---------- RECORDED DATA ----------
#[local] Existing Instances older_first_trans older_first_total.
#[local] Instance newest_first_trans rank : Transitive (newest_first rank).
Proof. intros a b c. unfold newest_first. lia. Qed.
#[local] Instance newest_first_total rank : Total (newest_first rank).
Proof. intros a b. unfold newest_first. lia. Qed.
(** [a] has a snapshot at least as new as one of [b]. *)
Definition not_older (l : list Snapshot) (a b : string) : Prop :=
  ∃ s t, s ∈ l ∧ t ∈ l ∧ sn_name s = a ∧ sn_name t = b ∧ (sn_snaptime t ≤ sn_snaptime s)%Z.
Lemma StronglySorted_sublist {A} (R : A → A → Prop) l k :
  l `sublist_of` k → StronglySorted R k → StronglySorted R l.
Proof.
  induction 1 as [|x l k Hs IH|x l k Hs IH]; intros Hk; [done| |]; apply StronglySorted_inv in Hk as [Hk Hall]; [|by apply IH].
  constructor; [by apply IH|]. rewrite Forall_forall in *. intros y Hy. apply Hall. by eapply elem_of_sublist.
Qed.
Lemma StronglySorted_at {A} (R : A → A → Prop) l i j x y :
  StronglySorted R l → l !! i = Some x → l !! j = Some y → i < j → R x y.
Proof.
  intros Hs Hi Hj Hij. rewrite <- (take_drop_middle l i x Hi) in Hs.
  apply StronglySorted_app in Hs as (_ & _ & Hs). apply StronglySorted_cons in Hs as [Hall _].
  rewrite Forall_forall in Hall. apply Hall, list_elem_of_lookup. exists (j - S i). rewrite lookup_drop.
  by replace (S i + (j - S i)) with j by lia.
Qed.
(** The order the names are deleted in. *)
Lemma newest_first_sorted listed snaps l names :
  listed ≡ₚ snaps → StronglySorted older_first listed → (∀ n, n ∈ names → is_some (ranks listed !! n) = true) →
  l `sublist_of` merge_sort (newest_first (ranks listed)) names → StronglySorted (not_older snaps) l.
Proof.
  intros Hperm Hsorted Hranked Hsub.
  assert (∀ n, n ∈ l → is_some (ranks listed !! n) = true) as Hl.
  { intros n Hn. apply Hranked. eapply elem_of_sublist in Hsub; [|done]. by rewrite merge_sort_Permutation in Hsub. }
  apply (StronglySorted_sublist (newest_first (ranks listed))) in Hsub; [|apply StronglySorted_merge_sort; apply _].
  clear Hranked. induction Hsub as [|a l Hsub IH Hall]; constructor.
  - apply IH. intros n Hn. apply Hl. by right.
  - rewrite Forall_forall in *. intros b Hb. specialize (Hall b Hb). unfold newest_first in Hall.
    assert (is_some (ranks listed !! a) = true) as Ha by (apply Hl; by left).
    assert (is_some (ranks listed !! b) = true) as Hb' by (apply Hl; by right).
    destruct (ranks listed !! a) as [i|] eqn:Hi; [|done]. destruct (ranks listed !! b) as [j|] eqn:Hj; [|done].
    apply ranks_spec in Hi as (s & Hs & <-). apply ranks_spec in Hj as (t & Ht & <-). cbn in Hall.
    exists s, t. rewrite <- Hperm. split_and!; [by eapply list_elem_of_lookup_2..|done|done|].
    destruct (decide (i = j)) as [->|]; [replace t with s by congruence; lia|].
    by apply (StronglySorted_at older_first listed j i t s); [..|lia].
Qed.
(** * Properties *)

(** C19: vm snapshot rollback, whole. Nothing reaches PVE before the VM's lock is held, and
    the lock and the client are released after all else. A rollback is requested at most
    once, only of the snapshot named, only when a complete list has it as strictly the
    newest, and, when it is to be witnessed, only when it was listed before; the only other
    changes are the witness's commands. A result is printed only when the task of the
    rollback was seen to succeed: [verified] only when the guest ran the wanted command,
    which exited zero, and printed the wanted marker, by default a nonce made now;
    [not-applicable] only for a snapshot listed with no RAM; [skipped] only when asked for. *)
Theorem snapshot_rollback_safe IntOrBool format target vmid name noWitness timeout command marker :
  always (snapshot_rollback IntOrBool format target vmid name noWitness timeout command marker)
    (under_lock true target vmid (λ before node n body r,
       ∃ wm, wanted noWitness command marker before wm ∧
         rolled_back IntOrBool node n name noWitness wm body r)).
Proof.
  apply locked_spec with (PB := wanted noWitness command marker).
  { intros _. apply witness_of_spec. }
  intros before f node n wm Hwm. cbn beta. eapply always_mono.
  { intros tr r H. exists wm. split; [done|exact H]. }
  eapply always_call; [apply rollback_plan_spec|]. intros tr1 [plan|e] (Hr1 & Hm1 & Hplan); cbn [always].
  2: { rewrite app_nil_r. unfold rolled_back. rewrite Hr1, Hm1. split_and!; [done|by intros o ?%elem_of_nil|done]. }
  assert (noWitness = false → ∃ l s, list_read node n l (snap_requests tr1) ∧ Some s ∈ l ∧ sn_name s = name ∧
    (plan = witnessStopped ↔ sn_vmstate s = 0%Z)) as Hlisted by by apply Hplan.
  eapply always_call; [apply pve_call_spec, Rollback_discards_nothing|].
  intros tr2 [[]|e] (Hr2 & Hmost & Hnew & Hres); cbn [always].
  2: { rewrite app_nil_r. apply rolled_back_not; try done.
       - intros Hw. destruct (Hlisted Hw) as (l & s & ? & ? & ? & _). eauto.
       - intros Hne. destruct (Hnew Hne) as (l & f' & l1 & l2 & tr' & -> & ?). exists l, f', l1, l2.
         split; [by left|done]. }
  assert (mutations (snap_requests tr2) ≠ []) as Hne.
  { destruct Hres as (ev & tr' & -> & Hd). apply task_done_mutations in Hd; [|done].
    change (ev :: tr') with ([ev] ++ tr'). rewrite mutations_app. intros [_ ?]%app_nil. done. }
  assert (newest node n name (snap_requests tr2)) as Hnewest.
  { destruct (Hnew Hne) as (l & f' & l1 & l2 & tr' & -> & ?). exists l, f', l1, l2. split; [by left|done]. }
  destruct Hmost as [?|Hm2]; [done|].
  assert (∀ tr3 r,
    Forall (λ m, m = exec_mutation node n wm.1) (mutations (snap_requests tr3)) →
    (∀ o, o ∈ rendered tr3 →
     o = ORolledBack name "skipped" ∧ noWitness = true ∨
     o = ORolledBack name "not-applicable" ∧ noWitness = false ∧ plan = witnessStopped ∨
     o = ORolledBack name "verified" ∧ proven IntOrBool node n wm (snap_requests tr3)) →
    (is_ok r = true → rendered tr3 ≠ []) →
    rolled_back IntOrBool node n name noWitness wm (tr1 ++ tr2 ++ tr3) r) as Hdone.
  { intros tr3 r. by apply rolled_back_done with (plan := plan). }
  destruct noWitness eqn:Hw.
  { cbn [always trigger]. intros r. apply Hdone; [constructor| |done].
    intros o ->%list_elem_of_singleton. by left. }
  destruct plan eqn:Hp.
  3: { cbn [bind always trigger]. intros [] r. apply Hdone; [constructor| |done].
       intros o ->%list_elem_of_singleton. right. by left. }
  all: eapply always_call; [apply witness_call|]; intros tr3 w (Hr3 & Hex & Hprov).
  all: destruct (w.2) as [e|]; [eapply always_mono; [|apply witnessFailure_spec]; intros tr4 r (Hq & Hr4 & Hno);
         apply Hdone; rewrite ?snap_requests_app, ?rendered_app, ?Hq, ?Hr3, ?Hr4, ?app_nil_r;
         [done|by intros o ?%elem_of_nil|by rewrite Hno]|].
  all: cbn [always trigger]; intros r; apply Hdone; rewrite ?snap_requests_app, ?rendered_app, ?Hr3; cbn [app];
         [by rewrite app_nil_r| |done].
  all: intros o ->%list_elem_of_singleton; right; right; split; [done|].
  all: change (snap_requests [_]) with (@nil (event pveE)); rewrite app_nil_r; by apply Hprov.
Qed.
----------
*PROBLEM*. Every line in the data that holds the string "left" should be returned.

*REPLY TO THE EXERCISE*.
    assert (is_some (ranks listed !! a) = true) as Ha by (apply Hl; by left).
         split; [by left|done]. }
  { destruct (Hnew Hne) as (l & f' & l1 & l2 & tr' & -> & ?). exists l, f', l1, l2. split; [by left|done]. }
    intros o ->%list_elem_of_singleton. by left. }
       intros o ->%list_elem_of_singleton. right. by left. }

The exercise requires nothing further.